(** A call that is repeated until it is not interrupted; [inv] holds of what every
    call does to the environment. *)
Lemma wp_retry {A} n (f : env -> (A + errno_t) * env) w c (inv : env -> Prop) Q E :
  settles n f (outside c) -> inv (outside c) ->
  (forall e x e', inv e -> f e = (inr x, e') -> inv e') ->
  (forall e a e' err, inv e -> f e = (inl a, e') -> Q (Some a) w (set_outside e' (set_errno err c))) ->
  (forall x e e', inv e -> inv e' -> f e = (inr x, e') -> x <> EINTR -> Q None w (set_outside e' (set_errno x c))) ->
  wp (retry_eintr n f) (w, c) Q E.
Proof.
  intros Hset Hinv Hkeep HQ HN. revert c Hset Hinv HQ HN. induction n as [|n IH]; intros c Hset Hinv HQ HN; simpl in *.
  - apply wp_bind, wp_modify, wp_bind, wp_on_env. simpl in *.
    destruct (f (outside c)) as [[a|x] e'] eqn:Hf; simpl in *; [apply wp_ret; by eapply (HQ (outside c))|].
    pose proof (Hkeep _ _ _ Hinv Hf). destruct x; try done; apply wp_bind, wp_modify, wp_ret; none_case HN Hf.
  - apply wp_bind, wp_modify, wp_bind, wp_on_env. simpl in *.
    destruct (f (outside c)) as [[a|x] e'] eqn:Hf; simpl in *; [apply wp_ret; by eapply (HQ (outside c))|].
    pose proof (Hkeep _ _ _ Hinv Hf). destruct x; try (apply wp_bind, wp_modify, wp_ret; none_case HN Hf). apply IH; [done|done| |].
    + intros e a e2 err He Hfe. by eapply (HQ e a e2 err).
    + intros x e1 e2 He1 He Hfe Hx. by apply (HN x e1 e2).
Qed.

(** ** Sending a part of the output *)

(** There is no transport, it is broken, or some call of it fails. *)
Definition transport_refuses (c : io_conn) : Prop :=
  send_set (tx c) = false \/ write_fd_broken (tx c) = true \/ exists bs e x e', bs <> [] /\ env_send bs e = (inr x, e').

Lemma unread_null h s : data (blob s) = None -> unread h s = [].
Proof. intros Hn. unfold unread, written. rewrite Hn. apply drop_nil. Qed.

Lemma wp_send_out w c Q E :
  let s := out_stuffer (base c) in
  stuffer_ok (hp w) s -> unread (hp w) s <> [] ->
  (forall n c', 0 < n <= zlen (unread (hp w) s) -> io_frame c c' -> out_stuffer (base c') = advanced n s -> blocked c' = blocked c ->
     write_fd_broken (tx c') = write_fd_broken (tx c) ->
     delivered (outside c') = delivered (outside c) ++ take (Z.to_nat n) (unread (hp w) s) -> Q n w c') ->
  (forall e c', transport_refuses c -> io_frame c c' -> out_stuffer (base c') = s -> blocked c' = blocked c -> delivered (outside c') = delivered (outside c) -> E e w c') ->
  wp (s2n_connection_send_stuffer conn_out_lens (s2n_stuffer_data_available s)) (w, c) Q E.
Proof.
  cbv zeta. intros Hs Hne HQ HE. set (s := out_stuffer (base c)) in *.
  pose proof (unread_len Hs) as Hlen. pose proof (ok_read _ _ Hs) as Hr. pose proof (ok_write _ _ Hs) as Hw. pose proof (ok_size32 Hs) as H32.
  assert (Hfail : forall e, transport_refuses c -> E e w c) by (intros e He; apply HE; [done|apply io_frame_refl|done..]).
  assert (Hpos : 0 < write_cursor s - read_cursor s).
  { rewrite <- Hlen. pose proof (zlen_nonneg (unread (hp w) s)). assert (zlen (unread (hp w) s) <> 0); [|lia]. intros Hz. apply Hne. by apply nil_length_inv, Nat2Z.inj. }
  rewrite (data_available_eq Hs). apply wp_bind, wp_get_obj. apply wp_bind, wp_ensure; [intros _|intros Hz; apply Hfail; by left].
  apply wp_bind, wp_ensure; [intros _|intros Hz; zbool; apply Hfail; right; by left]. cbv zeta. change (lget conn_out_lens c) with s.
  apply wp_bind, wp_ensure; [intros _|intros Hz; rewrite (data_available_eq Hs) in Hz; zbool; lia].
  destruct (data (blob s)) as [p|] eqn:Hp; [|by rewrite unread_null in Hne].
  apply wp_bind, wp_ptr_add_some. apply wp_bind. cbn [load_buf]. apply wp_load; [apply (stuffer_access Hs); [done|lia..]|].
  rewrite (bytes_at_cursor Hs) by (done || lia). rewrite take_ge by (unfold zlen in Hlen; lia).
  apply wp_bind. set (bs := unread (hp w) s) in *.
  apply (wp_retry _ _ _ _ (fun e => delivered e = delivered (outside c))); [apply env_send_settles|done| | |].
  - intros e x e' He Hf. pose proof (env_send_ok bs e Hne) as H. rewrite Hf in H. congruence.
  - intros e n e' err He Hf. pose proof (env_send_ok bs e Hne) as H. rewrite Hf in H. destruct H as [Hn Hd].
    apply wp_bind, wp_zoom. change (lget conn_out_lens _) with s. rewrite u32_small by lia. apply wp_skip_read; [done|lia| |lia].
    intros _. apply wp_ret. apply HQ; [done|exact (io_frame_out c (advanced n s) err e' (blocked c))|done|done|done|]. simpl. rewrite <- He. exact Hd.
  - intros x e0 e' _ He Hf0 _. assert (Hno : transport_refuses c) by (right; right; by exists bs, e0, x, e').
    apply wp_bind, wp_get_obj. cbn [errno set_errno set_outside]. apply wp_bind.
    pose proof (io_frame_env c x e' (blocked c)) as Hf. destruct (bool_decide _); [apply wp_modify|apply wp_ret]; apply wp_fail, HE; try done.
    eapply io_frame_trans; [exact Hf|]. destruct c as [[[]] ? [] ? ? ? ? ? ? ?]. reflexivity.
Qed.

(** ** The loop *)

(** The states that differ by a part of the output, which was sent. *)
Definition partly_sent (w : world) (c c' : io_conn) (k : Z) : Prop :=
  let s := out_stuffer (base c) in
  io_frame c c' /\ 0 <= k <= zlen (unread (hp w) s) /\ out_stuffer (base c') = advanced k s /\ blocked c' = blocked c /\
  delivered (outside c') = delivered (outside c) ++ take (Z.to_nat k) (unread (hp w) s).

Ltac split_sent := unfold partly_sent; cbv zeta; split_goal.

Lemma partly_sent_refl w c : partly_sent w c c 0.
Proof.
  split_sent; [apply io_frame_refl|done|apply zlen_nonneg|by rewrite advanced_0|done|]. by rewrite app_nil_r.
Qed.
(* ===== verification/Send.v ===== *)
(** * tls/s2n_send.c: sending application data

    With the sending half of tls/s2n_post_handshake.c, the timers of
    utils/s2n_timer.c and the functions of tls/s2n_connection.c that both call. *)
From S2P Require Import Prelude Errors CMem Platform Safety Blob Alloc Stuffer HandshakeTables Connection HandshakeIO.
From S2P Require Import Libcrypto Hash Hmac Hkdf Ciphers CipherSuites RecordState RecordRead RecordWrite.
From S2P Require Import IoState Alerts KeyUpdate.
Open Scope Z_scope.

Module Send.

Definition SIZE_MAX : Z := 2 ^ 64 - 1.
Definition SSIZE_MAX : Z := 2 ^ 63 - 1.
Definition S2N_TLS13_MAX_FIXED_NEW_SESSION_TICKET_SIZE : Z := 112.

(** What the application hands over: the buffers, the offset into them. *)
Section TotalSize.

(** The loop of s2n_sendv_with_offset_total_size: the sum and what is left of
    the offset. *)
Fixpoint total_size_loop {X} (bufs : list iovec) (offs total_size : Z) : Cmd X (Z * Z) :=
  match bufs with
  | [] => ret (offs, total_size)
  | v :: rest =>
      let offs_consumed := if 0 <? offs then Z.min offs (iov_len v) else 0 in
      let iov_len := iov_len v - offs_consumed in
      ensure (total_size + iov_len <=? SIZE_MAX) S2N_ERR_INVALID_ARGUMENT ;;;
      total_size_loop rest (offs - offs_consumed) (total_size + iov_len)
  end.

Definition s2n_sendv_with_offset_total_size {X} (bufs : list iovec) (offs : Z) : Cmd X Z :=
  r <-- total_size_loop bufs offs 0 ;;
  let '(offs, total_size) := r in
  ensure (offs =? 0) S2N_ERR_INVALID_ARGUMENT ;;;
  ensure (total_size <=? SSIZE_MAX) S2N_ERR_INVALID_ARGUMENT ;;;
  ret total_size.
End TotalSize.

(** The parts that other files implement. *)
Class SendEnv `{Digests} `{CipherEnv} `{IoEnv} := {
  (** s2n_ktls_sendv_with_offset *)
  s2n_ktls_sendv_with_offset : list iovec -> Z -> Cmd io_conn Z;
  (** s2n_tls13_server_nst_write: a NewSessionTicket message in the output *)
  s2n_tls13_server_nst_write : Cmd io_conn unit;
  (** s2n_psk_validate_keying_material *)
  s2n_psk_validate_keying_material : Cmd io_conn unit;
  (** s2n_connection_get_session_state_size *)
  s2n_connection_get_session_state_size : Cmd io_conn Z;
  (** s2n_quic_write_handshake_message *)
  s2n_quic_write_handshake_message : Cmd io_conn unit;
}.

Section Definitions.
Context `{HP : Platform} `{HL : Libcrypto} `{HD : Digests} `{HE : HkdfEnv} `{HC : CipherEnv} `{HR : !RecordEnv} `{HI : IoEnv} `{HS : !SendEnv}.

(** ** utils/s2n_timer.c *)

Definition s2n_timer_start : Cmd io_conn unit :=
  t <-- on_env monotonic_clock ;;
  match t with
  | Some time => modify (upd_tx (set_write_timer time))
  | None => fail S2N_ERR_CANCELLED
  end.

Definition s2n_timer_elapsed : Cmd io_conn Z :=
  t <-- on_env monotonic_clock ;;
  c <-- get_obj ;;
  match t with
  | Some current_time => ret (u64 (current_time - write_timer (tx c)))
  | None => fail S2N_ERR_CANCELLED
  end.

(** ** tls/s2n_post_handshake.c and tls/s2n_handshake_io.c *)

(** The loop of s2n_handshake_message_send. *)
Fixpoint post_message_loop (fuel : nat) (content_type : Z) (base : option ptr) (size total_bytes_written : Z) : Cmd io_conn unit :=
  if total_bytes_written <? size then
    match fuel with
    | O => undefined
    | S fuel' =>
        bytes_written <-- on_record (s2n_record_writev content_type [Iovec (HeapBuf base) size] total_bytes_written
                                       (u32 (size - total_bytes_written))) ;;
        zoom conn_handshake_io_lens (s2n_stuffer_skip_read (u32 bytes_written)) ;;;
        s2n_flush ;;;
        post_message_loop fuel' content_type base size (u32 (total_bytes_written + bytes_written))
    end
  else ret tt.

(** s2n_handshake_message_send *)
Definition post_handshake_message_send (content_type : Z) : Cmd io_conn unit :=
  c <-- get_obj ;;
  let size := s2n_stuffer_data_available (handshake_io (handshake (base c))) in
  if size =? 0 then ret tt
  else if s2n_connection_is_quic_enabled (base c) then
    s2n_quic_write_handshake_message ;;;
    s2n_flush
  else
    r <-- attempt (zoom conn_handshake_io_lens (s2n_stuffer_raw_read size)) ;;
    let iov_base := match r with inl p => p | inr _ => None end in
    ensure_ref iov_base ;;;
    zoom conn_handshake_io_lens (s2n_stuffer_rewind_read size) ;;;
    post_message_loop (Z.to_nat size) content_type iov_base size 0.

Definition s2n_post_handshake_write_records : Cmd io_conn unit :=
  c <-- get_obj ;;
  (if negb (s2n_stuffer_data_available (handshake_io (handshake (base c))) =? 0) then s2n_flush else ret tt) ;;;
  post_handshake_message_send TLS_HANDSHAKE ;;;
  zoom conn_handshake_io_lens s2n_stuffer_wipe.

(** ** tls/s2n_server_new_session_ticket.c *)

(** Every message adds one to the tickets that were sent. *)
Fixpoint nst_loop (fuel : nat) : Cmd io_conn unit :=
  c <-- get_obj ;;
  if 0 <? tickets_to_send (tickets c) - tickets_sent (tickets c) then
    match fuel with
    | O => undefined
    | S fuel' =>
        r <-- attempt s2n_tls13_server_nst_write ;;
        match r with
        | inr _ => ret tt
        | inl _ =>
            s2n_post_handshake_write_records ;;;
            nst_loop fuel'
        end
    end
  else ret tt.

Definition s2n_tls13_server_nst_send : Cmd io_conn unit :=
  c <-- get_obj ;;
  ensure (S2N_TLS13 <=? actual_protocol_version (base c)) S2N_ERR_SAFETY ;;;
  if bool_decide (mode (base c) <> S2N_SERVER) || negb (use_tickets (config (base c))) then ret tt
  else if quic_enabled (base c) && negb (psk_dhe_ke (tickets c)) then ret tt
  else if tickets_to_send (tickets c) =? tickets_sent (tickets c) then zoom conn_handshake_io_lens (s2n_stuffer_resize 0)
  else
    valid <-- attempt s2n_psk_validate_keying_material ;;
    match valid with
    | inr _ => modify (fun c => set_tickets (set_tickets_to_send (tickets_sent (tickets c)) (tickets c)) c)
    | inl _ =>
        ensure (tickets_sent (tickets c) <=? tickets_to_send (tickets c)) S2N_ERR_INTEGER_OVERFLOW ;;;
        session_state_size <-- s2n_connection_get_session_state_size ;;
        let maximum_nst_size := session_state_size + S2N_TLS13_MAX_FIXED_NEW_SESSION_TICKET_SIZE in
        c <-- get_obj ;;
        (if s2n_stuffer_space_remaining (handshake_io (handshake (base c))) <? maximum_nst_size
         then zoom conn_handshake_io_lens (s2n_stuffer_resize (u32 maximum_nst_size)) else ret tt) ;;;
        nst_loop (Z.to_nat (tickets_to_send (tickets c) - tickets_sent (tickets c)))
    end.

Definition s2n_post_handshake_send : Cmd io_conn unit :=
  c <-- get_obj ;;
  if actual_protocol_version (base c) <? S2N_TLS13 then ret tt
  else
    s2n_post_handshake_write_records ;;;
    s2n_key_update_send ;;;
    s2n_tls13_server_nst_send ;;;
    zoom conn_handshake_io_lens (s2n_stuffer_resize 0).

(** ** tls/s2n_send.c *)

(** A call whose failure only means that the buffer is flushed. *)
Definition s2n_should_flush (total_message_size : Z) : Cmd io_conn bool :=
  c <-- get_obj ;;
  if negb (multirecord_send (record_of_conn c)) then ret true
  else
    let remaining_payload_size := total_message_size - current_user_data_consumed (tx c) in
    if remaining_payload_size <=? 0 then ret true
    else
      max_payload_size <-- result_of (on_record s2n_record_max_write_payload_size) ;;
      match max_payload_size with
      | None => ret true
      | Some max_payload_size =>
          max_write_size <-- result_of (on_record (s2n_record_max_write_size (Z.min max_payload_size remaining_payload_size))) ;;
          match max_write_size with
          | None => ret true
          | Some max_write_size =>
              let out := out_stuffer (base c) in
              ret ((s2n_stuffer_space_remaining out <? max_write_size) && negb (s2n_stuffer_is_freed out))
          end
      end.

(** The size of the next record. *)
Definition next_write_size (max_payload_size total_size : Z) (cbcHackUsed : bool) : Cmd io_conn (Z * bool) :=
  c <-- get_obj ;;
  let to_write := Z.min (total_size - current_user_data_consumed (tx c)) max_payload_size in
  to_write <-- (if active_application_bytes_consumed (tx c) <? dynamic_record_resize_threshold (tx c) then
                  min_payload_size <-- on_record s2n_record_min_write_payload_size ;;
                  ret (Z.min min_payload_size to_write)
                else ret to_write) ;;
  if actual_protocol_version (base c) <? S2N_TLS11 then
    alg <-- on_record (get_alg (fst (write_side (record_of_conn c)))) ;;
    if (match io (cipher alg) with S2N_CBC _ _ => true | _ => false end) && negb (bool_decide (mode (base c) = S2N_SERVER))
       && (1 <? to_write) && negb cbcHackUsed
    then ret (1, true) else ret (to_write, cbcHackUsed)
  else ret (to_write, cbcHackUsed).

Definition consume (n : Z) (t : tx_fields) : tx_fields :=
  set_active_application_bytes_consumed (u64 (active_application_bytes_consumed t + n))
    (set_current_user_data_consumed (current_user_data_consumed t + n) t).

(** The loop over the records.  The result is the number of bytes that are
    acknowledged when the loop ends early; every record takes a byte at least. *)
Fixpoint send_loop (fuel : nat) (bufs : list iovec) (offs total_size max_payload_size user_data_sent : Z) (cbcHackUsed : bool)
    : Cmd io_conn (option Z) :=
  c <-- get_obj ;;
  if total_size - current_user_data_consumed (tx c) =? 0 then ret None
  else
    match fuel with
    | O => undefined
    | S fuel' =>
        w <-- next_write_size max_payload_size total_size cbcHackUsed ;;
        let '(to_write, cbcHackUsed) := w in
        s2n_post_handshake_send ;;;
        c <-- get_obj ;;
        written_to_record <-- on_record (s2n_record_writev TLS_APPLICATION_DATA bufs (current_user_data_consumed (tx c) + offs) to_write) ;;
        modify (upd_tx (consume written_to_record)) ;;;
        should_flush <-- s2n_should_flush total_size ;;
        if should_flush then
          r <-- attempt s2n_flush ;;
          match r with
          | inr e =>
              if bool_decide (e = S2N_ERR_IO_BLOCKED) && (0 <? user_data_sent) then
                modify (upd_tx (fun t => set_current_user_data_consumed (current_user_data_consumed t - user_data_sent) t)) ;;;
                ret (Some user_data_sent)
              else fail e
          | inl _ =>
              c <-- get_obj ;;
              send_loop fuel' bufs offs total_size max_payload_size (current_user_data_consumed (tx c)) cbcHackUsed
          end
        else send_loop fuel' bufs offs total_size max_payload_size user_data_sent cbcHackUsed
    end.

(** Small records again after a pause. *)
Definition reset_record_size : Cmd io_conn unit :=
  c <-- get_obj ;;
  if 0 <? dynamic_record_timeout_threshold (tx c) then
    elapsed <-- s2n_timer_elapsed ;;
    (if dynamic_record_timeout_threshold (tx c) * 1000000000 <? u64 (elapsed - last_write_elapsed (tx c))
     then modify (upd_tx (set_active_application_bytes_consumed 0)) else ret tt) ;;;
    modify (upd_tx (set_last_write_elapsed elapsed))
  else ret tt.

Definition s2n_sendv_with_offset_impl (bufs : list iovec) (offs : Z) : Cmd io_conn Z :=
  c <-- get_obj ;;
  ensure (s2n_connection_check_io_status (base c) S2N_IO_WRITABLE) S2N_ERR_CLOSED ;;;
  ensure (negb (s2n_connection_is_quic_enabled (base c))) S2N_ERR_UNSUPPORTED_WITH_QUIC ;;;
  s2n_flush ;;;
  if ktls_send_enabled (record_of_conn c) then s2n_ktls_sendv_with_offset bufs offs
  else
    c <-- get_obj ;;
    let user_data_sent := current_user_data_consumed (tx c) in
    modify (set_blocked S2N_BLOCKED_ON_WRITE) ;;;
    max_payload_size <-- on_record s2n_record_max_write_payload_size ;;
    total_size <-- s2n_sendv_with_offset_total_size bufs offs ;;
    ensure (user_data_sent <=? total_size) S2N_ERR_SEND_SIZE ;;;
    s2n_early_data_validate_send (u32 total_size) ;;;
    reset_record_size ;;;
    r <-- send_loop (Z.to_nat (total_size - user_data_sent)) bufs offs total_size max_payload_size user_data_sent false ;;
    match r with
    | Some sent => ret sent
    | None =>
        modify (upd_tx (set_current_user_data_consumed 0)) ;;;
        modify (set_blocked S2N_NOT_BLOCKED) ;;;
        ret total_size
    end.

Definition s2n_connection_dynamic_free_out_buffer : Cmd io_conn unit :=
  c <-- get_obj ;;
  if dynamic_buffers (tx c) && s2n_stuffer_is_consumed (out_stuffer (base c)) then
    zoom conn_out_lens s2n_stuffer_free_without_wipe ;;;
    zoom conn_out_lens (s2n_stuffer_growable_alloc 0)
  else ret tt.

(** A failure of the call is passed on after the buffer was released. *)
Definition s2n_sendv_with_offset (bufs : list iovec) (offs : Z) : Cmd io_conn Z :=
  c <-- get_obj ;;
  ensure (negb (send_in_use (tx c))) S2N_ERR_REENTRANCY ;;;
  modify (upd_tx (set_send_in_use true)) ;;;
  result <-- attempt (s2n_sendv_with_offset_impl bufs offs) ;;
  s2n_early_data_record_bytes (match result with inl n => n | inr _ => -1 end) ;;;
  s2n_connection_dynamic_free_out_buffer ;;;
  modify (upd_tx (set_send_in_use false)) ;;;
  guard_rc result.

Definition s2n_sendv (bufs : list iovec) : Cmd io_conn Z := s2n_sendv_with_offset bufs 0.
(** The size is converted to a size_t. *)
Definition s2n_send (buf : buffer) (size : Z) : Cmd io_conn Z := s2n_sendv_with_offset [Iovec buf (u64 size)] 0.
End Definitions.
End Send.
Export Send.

----------

PROMPT: Copy every line from the material in which the word "zeta" can be found.

ANSWER AREA:
  cbv zeta. intros Hs Hne HQ HE. set (s := out_stuffer (base c)) in *.
  apply wp_bind, wp_ensure; [intros _|intros Hz; zbool; apply Hfail; right; by left]. cbv zeta. change (lget conn_out_lens c) with s.
Ltac split_sent := unfold partly_sent; cbv zeta; split_goal.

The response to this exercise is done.